カードマジックにおいてコレクターという現象はメジャーなものですね。
数枚(基本的には4枚)のカードの間に、それぞれ1枚ずつのカードが挟まれて出現するというものです。
今回ご紹介するインターレースト・バニッシュは、その逆バージョンとも言うべき現象の作品です。
インターレースト・バニッシュが初めて発表されたのは、ハリー・ロレイン発行の奇術誌”Apocalypse”の創刊号です。
リセットやヴィザー・ツイストなどとともに、初期のポール・ハリスの評価を決定付けた代表作のひとつだと思います。
インターレースト・バニッシュの現象
”逆コレクター”と紹介しましたとおり、インターレースト・バニッシュの現象は、4枚の絵札の間に挟んだ3枚のエースが消失する、というものです。
動画を作成しましたので、よろしければご覧ください。
この作品の肝は、ファンにした絵札の間にエースを挟んでゆく部分の説得力と、絵札の間に裏向きのエースがあることを確認した直後の消失の鮮やかさでしょう。

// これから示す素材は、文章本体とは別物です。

(* ===== verification/Click.v ===== *)
(** * [handleButtonClick]: the click handler (content.js lines 98-108)

    A click shows "Generating PR link...", builds the link and starts the
    copy.  An exception thrown synchronously by [generatePRLink] or
    [copyToClipboard] is caught and shown as "An error occurred: " and its
    message; otherwise the settled promise shows its message (success)
    or the rejection's message (failure).  The model returns the
    messages shown, in order, and the clipboard state after the copy; the
    Event loop turns each message into a [showNotification] call. *)

From S2P Require Import Prelude JsString Dom RepoInfo PRLink Clipboard.

Definition generating_message : string := "Generating PR link...".
Definition error_prefix : string := "An error occurred: ".

Definition handleButtonClick (env : clip_env) (d : dom) (loc : location)
  (cs : clip_state) : list string * clip_state :=
  match generatePRLink d loc with
  | Throw error => ([generating_message; error_prefix ++ message error], cs)
  | Normal l =>
      match copyToClipboard env (richLink l) (plainText l) cs with
      | (Throw error, cs') => ([generating_message; error_prefix ++ message error], cs')
      | (Normal (Resolved msg), cs') => ([generating_message; msg], cs')
      | (Normal (Rejected error), cs') => ([generating_message; message error], cs')
      end
  end.

(** The second message reports one of the outcomes the spec names. *)
Definition reports_outcome (m : string) : Prop :=
  m = rich_message \/ m = plain_message \/ m = message copy_failed \/
  exists e, m = error_prefix ++ message e.

(** ** Theorems *)

(** C24 (error): every click shows exactly two toasts, first
    "Generating PR link...", then the rich or plain success message, the
    user-facing copy failure, or "An error occurred: " with the message
    of the exception: no failure of a click goes unreported. *)
Theorem click_reports env d loc cs :
  exists m, fst (handleButtonClick env d loc cs) = [generating_message; m] /\
            reports_outcome m.
Proof.
  unfold handleButtonClick, reports_outcome.
  destruct (generatePRLink d loc) as [l|e]; [|eauto 10].
  pose proof (copy_result_cases env (richLink l) (plainText l) cs) as Hc. simpl in Hc.
  destruct (copyToClipboard env (richLink l) (plainText l) cs) as [r cs'].
  simpl in Hc. destruct Hc as [->|[->|[->|[e ->]]]]; simpl; eauto 10.
Qed.

(** C25 (error): on a page without the title, author or number element,
    a click shows "An error occurred: Could not find required PR
    elements" and makes no clipboard call. *)
Theorem click_missing_element env d loc cs :
  issue_title d = None \/ author_el d = None \/ header_number d = None ->
  handleButtonClick env d loc cs =
  ([generating_message; "An error occurred: Could not find required PR elements"], cs).
Proof.
  intros H. unfold handleButtonClick, generatePRLink, extract_summary.
  destruct H as [H|[H|H]]; rewrite H; destruct (issue_title d), (author_el d); done.
Qed.

Lemma click_missing_element_witness :
  handleButtonClick (mk_clip_env true true true true true)
    (mk_dom None None None None None [] [])
    (mk_location "https://github.com/octo/hello/pull/42" "/octo/hello/pull/42")
    (mk_clip_state None []) =
  ([generating_message; "An error occurred: Could not find required PR elements"],
   mk_clip_state None []).
Proof. apply click_missing_element. left. reflexivity. Defined.

(** C26 (functional): end to end on the spec's scenario.  When the rich
    write succeeds, a click shows "Generating PR link..." then the
    rich-success message, and the clipboard holds the anchor whose text
    is "Fix bug by alice · #42 · octo/hello". *)
Theorem click_spec_scenario env d loc cs t a n :
  meta_repo d = None -> pathname loc = "/octo/hello/pull/42" ->
  issue_title d = Some t -> trim (textContent t) = "Fix bug" ->
  author_el d = Some a -> trim (textContent a) = "alice" ->
  header_number d = Some n -> trim (textContent n) = "#42" ->
  rich_api env = true -> write_accepted env = true ->
  handleButtonClick env d loc cs =
  ([generating_message; rich_message],
   mk_clip_state
     (Some (HtmlItem (anchor (href loc) "Fix bug by alice · #42 · octo/hello")))
     (clip_calls cs ++ [CallWrite (anchor (href loc) "Fix bug by alice · #42 · octo/hello")])).
Proof.
  intros Hm Hp Ht Ht' Ha Ha' Hn Hn' Hapi Hw.
  unfold handleButtonClick, generatePRLink, extract_summary, getRepoInfo.
  rewrite Ht, Ha, Hn, Ht', Ha', Hn', Hm, Hp. simpl.
  by rewrite copy_rich_branch, Hw.
Qed.

Lemma click_spec_scenario_witness :
  let el s := mk_element s [] in
  let d := mk_dom None (Some (el "Fix bug")) (Some (el "alice")) (Some (el "#42"))
                  None [] [] in
  let loc := mk_location "https://github.com/octo/hello/pull/42" "/octo/hello/pull/42" in
  handleButtonClick (mk_clip_env true true true true true) d loc (mk_clip_state None []) =
  ([generating_message; rich_message],
   mk_clip_state
     (Some (HtmlItem (anchor (href loc) "Fix bug by alice · #42 · octo/hello")))
     (clip_calls (mk_clip_state None []) ++
        [CallWrite (anchor (href loc) "Fix bug by alice · #42 · octo/hello")])).
Proof.
  intros el d loc.
  apply (click_spec_scenario _ d loc _ (el "Fix bug") (el "alice") (el "#42"));
    vm_compute; reflexivity.
Defined.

原案では絵札をファンにして入れている箇所を、別のやり方で演じるバリエーションもありますが、やはり原案のファンにして入れるやり方が説得力が高いような気がしています。
また、オリジナル手順では4枚目の赤いエースがまったく別のところ、例えばカードケースの中などから出現するという形になっています。
Youtube上にこの作品の動画がいくつかありますが、そのやり方の演技が多いです。
しかし私のイメージとしては、これはリセットと対になる手順なのです^^;
わたしが最初にこの作品を知った「松田道弘のカードマジック」にもそういう形で書いてありましたし、20年ほど前に通っていたマジックショップのマジシャンにインターレーストバニッシュのことを尋ねたときも、「ああ、あれはリセットの後にやるマジックだね」とおっしゃっていました。
つまり最初から絵札4枚とエース4枚の8枚を出した状態から始めることとなり、そうするとカードケースの中から出すというのは自然に行うことが難しくなってしまうというわけですね^^;
私が演じたインターレースト・バニッシュについて
動画の演技は基本的に原案を踏襲していますが、多少わたしなりにアレンジした部分もあります。
それについて説明いたします。
最後のエースの取り出し
最後のエースを他の場所から出すことが難しいから、仕方なく動画のようなやり方で演じている、というわけでは必ずしもありません。
わたしの個人的な感覚としては、ラスト1枚を特別な場所から出さないほうがいいのではないかというのがあるのです。
この1枚がサインされたカードであれば、それはまた違った感覚になるかも知れません。
それであれば、この1枚だけが密閉された箱やサイフから出てきても不自然はないでしょう。
しかしとくにサインされたわけでも指定されたわけでもない、単なる4枚のうちの1枚だけが、特別な場所から出てきたからすごいでしょう!というのは、なんだかマジシャン側の都合を押し付けているような気がしてならないのです。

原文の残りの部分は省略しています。